Path Integral Studies of Quantized Conductance and Luttinger Liquid Behavior in GaAs Nanostructures

John Shumway

Arizona State University

Thursday February 12,  11:00 am,  Room 298,  Physics Building

Abstract: We are developing new quantitative tools for studying many-body transport in nanostructures. There is a real need for new theories for transport in nanostructures, since most practical calculations focus on single-particle transport, and field-theoretic ideas such as Luttinger liquid theory are more applicable to extended systems than nanostructures. We have used path integral Monte Carlo to simulate more than 100 interacting electrons in quantum wires and quantum point contacts at temperatures as low as 750 mK. We see different phases of electrons, corresponding to two-dimensional Fermi liquids and Wigner crystals and one-dimensional Luttinger liquids.
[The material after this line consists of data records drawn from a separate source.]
(** * book_search: price aggregation and historical merge

    A shallow embedding of [src/book_search/book_price_drop.py].

    - Python [float] is IEEE-754 binary64 and is modelled by Rocq's primitive
      [float] (same format, round-to-nearest-even), so [+], [/], [<=] and [==]
      compute exactly what the interpreter computes, NaN included.
    - [None] is modelled by [option] (in a typed row) or by the cell [VNone]
      (in a data frame).
    - A raised exception is the [Raise] outcome of a small state-and-exception
      monad; the state is the object the function mutates in place (the row
      passed to [scrape_price_from_store], the ledger passed to
      [update_historical_data]).
    - The network, the HTML parser and Python's [float()] are external: they
      are the variables of the section [Scraper]. The clock is external too:
      today's date is the variable of the section [Merge].
    - A pandas frame is modelled by its column labels and its labelled rows,
      with the operations the code calls on it ([.loc] reads and writes,
      [itertuples], [insert], column alignment) and the exceptions these
      raise. Cells are untyped: the dtype a column has in pandas is not
      modelled.
    - The two readers are modelled from the frame [pd.read_csv] returns. The
      store loop of [scrape_books] (lines 230-234) is [scrape_all_stores]:
      after each store [DataFrame.apply] builds the table anew from the rows
      returned, and a best price column that holds a number then reads NaN
      where a row held [None]. The file reads and the file write around the
      loop are not modelled. *)

From Stdlib Require Import ZArith List String Ascii Bool Lia Permutation.
From Stdlib Require Import Floats.
From Stdlib Require Import DecimalString.
Import ListNotations.

Set Warnings "-inexact-float".

Local Open Scope string_scope.
Local Open Scope Z_scope.

(** ** Exceptions and outcomes *)

Inductive exn : Type :=
| HTTPError          (* requests: raise_for_status on a 4xx/5xx response *)
| ConnectionError    (* requests: no response at all *)
| ValueError
| TypeError
| KeyError
| AttributeError
| IndexError
| ZeroDivisionError
| OverflowError.

Inductive result (A : Type) : Type :=
| Ok (a : A)
| Raise (e : exn).
Arguments Ok {A} a.
Arguments Raise {A} e.

Definition rbind {A B} (c : result A) (k : A -> result B) : result B :=
  match c with
  | Ok a => k a
  | Raise e => Raise e
  end.

(** A computation over a mutable object of type [S]: the final state is
    returned in both outcomes, since an assignment made before an exception
    is raised stays made. *)
Definition M (S A : Type) : Type := S -> S * result A.

Definition ret {S A} (a : A) : M S A := fun s => (s, Ok a).

Definition bind {S A B} (c : M S A) (k : A -> M S B) : M S B :=
  fun s =>
    match c s with
    | (s', Ok a) => k a s'
    | (s', Raise e) => (s', Raise e)
    end.

Definition get {S} : M S S := fun s => (s, Ok s).
Definition modify {S} (f : S -> S) : M S unit := fun s => (f s, Ok tt).
Definition lift {S A} (c : result A) : M S A := fun s => (s, c).

Declare Scope py_scope.
Delimit Scope py_scope with py.
Notation "x <- c ;; k" := (bind c (fun x => k))
  (at level 61, c at next level, right associativity) : py_scope.
Notation "c ;; k" := (bind c (fun _ => k))
  (at level 61, right associativity) : py_scope.
Notation "x <~ c ;; k" := (rbind c (fun x => k))
  (at level 61, c at next level, right associativity) : py_scope.
Local Open Scope py_scope.

(** ** Python numerics *)

(** The rounding margin of the source, the literal [0.02]. *)
Definition round_margin : float := 0.02%float.

(** Nearest integer to [m * 2^e], ties to the even integer. *)
Definition round_half_even (m : positive) (e : Z) : Z :=
  if 0 <=? e then Z.pos m * 2 ^ e
  else
    let d := 2 ^ (- e) in
    let q := Z.pos m / d in
    let r := Z.pos m mod d in
    match 2 * r ?= d with
    | Lt => q
    | Gt => q + 1
    | Eq => if Z.even q then q else q + 1
    end.

(** [round(x)] with one argument: an [int], half to even; [OverflowError] on
    an infinity and [ValueError] on NaN. *)
Definition py_round (x : float) : result Z :=
  match Prim2SF x with
  | S754_zero _ => Ok 0
  | S754_infinity _ => Raise OverflowError
  | S754_nan => Raise ValueError
  | S754_finite s m e =>
      Ok (if s then - round_half_even m e else round_half_even m e)
  end.

(** [x / y] on floats: [ZeroDivisionError] when [y == 0]. *)
Definition py_truediv (x y : float) : result float :=
  if PrimFloat.eqb y 0%float then Raise ZeroDivisionError
  else Ok (x / y)%float.

(** [float(n)] for an integer within the binary64 range. *)
Definition float_of_Z (n : Z) : float :=
  SF2Prim (binary_normalize prec emax n 0 false).

(** ** Python strings *)

Fixpoint starts_with (p s : string) : bool :=
  match p, s with
  | EmptyString, _ => true
  | String a p', String b s' => Ascii.eqb a b && starts_with p' s'
  | String _ _, EmptyString => false
  end.

(** [skip] characters of a match that is being consumed are dropped; outside
    a match every position is tried, left to right, without overlap. *)
Fixpoint replace_from (skip : nat) (old new s : string) : string :=
  match s with
  | EmptyString => EmptyString
  | String c s' =>
      match skip with
      | S k => replace_from k old new s'
      | O =>
          if starts_with old s
          then new ++ replace_from (String.length old - 1) old new s'
          else String c (replace_from O old new s')
      end
  end.

Fixpoint intersperse (new s : string) : string :=
  match s with
  | EmptyString => new
  | String c s' => new ++ String c (intersperse new s')
  end.

(** [s.replace(old, new)]. *)
Definition replace (old new s : string) : string :=
  match old with
  | EmptyString => intersperse new s
  | String _ _ => replace_from O old new s
  end.

(** ** Book rows

    One row of the table built by [read_books]: the catalog fields the code
    reads, and the three working fields initialised to [None]. *)
Record Row : Type := mkRow {
  isbn : string;
  title : string;
  default_price : float;
  best_price : option float;
  best_store : option string;
  discount : option Z
}.

Definition set_best_price (v : option float) (r : Row) : Row :=
  mkRow (isbn r) (title r) (default_price r) v (best_store r) (discount r).
Definition set_discount (v : option Z) (r : Row) : Row :=
  mkRow (isbn r) (title r) (default_price r) (best_price r) (best_store r) v.
Definition set_best_store (v : option string) (r : Row) : Row :=
  mkRow (isbn r) (title r) (default_price r) (best_price r) v (discount r).

(** The row [read_books] makes of a catalog line. *)
Definition read_books_row (i t : string) (d : float) : Row :=
  mkRow i t d None None None.

(** ** HTTP responses *)
Record Response : Type := mkResponse {
  status_code : Z;
  text : string
}.

(** [response.raise_for_status()]: [HTTPError] for a client (4xx) or server
    (5xx) error status. *)
Definition raise_for_status (r : Response) : result unit :=
  if (400 <=? status_code r) && (status_code r <? 600)
  then Raise HTTPError else Ok tt.

Definition STORE_MAIN_URLS : list (string * string) :=
  [ ("Almedina", "https://www.almedina.net/catalogsearch/result/?q=");
    ("Leya", "https://www.leyaonline.com/pt/pesquisa/pesquisa_ajax.php");
    ("Presenca", "https://www.presenca.pt/search?q=") ].

Fixpoint assoc {A} (k : string) (l : list (string * A)) : option A :=
  match l with
  | [] => None
  | (k', v) :: l' => if String.eqb k k' then Some v else assoc k l'
  end.

(** [df.apply(f, axis=1)], row by row: the rows [f] returns, or the first
    exception. *)
Fixpoint apply_rows (f : M Row unit) (df : list Row) : result (list Row) :=
  match df with
  | [] => Ok []
  | row :: rest =>
      match f row with
      | (row', Ok _) => rows' <~ apply_rows f rest ;; Ok (row' :: rows')
      | (_, Raise e) => Raise e
      end
  end.

Definition has_best_price (r : Row) : bool :=
  match best_price r with
  | Some _ => true
  | None => false
  end.

(** The column types of the table [apply] returns are inferred from the
    values: a best price column in which some row holds a number is a float
    column, where [None] reads NaN; a column of [None] only stays as it is.
    The best store column holds strings and keeps its [None]. The discount
    column is inferred like the best price one; the code reads no discount,
    and the row model keeps its [None]. *)
Definition infer_best_price (df : list Row) : list Row :=
  if existsb has_best_price df then
    map (fun r => if has_best_price r then r
                  else set_best_price (Some nan) r) df
  else df.

Section Scraper.

(** [requests.get(url, headers={})] *)
Variable requests_get : string -> result Response.
(** [requests.post(url, data=form)] *)
Variable requests_post : string -> list (string * string) -> result Response.
(** [BeautifulSoup(text, "html.parser").find(tag, {attr: value})]: the
    [.text] of the first matching element, if there is one. *)
Variable html_find : string -> string -> string * string -> option string.
(** [float(s)]: [None] stands for the [ValueError] of an unparsable text. *)
Variable float_of_string : string -> option float.

Definition py_float (s : string) : result float :=
  match float_of_string s with
  | Some x => Ok x
  | None => Raise ValueError
  end.

(** The returned parse tree is represented by the text it was parsed
    from; [html_find] queries it. *)
Definition get_html_from_url (url : string) : result string :=
  response <~ requests_get url ;;
  _ <~ raise_for_status response ;;
  Ok (text response).

Definition get_price_almedina (store_url : string) (book : Row)
  : result (option float) :=
  let url := store_url ++ isbn book in
  html <~ get_html_from_url url ;;
  match html_find html "div" ("class", "message notice") with
  | Some _ => Ok None
  | None =>
      match html_find html "span" ("data-price-type", "finalPrice") with
      | Some t =>
          let price := replace " " "" (replace "€" "" (replace "," "." t)) in
          x <~ py_float price ;;
          Ok (Some x)
      | None => Ok None
      end
  end.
Using the Kubo formalism, we see quantized conductance plateaus at multiples of the conductance quantum. From the same current-current correlation functions we measure different velocities for spin and charge waves. In quantum point contacts we simulate a reservoir of around a split-gate channel, and see spin and charge ordering within the channel as the gates pinch off. I will finish the talk with a summary of the strengths and weaknesses of this computational approach and challenges for ab initio calculations for molecular electronics.